Trading on the News to Predict Market Behavior
Associate Professor Anna Scherbina studies investment management, capital markets, behavioral finance, and empirical asset pricing. In this blog, she discusses practical implications for her recent research regarding trading on the news.
It shouldn’t be surprising to anyone that news affects stock market prices. A company comes out with a new product, announces expansion into new markets, or reports financial losses for a certain quarter. This kind of information undoubtedly affects the way investors trade, but to what extent? My latest study, co-authored with Andreas Neuhierl and Bernd Schlusche, “Market Reaction to Corporate Press Releases” explores this very issue. Our findings can provide investors a leg up in the market by providing more insight on how to interpret market behavior and invest more wisely.
Recently, a regulation was passed mandating that corporations publically release all news that might affect their valuation, which is what corporations now do, typically in the form of corporate press releases. This is great news for investors in general. Why? Because prior to this regulation corporations were only required to release news to financial managers and investment analysts, not to everyone. For the first time, the public has unprecedented access to news that could provide insight into market reactions in real time.
My co-authors and I took advantage of this situation by collecting and categorizing the news releases, keeping an eye on content that affected investment value.
Of course, the key thing to examine is the immediate price reaction. Knowing the history of price reaction to specific types of news, investors can improve their ability to predict market reaction and trade more effectively on the news.
Yet some news may be ambiguous and not lead to an immediate price reaction. High trading volume following an announcement may indicate that investors disagree about the impact of the news. High level of investor uncertainty about the resulting valuation will lead to low liquidity, because traders will be concerned that someone else knows more about the stock price than they do. Hence, it is also crucial to study the impact of news on the informational environment of the firm. When informational uncertainty increases, price becomes tenuous, and thus reacts more strongly to subsequent news releases, increasing subsequent price volatility. Hence, investigating changes in trading volume, liquidity and volatility subsequent to news releases offers another important angle in exploring the impact of news announcements.
Our findings confirmed earlier studies about what the price reaction should be for different types of news, and identified price reactions to the types of news that previously received little attention due to lack of data. We also confirmed that some news have the potential to significantly alter the information environment of the firm. In particular, we confirmed that news stories using keywords like “groundbreaking” or “unprecedented” signaled to investors that the content was out of the ordinary, and typically led to significant increases in subsequent stock volatility. In short, the market knows how to react to routine news, but has difficulty interpreting the impact of less routine news.

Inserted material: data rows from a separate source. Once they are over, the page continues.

(** * TERN UAV data backup: reorganisation and integrity engine

    A shallow embedding of the algorithmic core of
    [TERNUAV_DataBackupAutomation_V3_251111.py]: the required-extension
    classifier of the LiDAR and RGB transfers, the TIFF corruption scan,
    the series packer of the multi-spectral transfer, and the directory
    comparison of the backup stage.

    Conventions of the embedding.
    - Python [str] values are [string]s, read as sequences of code points
      below 256; comparison is by code point, as in Python.
    - Python [dict]s whose iteration order is observed are association
      lists in insertion order; dicts and sets that are only looked up are
      [gmap]s and [gset]s.
    - The file system is explicit: directory listings are inputs, the
      destination is the set of paths that exist, and the outcome of each
      [shutil.copy2] is given by an oracle, since a copy may raise.
    - Paths are POSIX paths ([os.sep] is "/"). *)

From Stdlib Require Import ZArith Lia Permutation Ascii String.
From Stdlib.Strings Require Import Byte.
From stdpp Require Import gmap strings list fin_maps pretty sorting.

Local Open Scope string_scope.
Local Open Scope list_scope.
Local Open Scope nat_scope.
(** The object held in [self.chain], told apart by
    [hasattr(self.chain, "invoke")].  A chain with [invoke] is called on the
    composed question and the chat history; it shares the LangChain memory of
    the memory manager, which it reads and may extend, also when it raises.
    A chain without it is called through [run(question, chat_history)]. *)
Inductive chain : Type :=
| ChainWithInvoke
    (invoke : string -> list BaseMessage -> list BaseMessage ->
              result chain_result * list BaseMessage)
| ChainWithRun (run : string -> string -> result string).

(** What [query] asks of [self.llm_manager]. *)
Record llm_manager_object : Type := mkLLMManagerObject {
  generate_response : string -> result string
}.

Definition of_LLMManager (m : LLMManager.t) : llm_manager_object :=
  mkLLMManagerObject (LLMManager.generate_response m).

Record t : Type := mk {
  vector_store_manager : VectorStoreManager.t;
  llm_manager : llm_manager_object;
  memory_manager : CMM.t;
  chain_object : chain
}.

Definition set_memory_manager (mm : CMM.t) (self : t) : t :=
  mk (vector_store_manager self) (llm_manager self) mm (chain_object self).

Record formatted_source : Type := mkSource {
  id : Z;
  content : string;
  source_metadata : pydict
}.

(** The dictionary that [query] returns. *)
Record response : Type := mkResponse {
  answer : string;
  sources : list formatted_source;
  student_profile : string;
  confidence : Q
}.

(** The loop of [_format_sources]; [i] is the index that [enumerate]
    gives to the first document of [source_docs]. *)
Fixpoint format_sources_from (i : Z) (source_docs : list Document)
  : list formatted_source :=
  match source_docs with
  | [] => []
  | doc :: rest =>
      let content := page_content doc in
      let preview :=
        if (200 <? len content)%nat
        then str_take 200 content ++ "..."
        else content in
      mkSource (i + 1) preview
        [ ("source_file",
            dict_get_default (metadata doc) "source_file" (PyStr "Unknown"));
          ("subject",
            dict_get_default (metadata doc) "subject" (PyStr "General"));
          ("topic", dict_get_default (metadata doc) "topic" (PyStr "N/A")) ]
      :: format_sources_from (i + 1) rest
  end.
(** * Ranking objectives of LightGBM: [src/objective/rank_objective.hpp]

    A shallow embedding of the two ranking objectives, [LambdarankNDCG]
    (pairwise, with the optional position-bias correction) and [RankXENDCG]
    (listwise), followed by the properties established about them.

    - [double] is the kernel's binary64 type [float]; every arithmetic
      operator of the source is the IEEE operation of [PrimFloat].
    - [std::vector<T>] and the raw arrays are lists, read and written through
      [rd] and [wr]; an access outside the vector is the fault
      [OutOfBounds], which names the vector.
    - [Log::Fatal] is the fault [Fatal], with the message of the source.
    - Everything the file calls but does not define (the C math library,
      [DCGCalculator], [Common], the types of [meta.h], OpenMP) is a field of
      one of the interfaces [Libm], [Meta], [Dcg], [Common], [OpenMP]. *)

From stdpp Require Import base list strings.
From Stdlib Require Import ZArith Lia Floats FunctionalExtensionality.

Open Scope Z_scope.

(** ** IEEE helpers *)

Module Ieee.

(** Conversion of a [double] to an integer type ([static_cast<int>],
    [static_cast<size_t>]): the fractional part is discarded; a NaN or an
    infinity has no image (the conversion is undefined in C++). *)
Definition trunc (x : float) : option Z :=
  match Prim2SF x with
  | S754_zero _ => Some 0
  | S754_finite s m e =>
      Some (cond_Zopp s match e with
                        | Zneg k => Z.shiftr (Zpos m) (Zpos k)
                        | _ => Z.shiftl (Zpos m) e
                        end)
  | S754_infinity _ | S754_nan => None
  end.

Takeaways for Investment Professionals
Investment professionals can potentially trade on the news, but it’s not easy because they have to apply a strategy of quick turnover. The reason for this is that the price reaction to news releases is very quick so they need to stay on their toes. One way to manage the process is to create an algorithm where investors scan various newswires, pull out press releases and identify content based on keywords. However, it might be difficult to identify whether news is positive or negative by using standard linguistic analysis, because more often than not, bad news is framed in a positive way.
For example, there’s now a new set of linguistics applied to news where companies such as Reuters or Dow Jones try to classify news based on content analysis. These news agencies identify negative and positive keywords to interpret the content. However, the cautionary note is that this approach can be misleading. One great example is that sometimes when a corporation’s stock is overpriced, the company will issue equity, to take advantage of the overvaluation. To an outsider, it’s not apparent that something’s wrong because the press release doesn’t contain negative keywords. This kind of behavior signals that the stock might be overpriced. So what works for investors? In order to get more precise news classifications, they would have to analyze the content of the news, in addition to how it is being presented.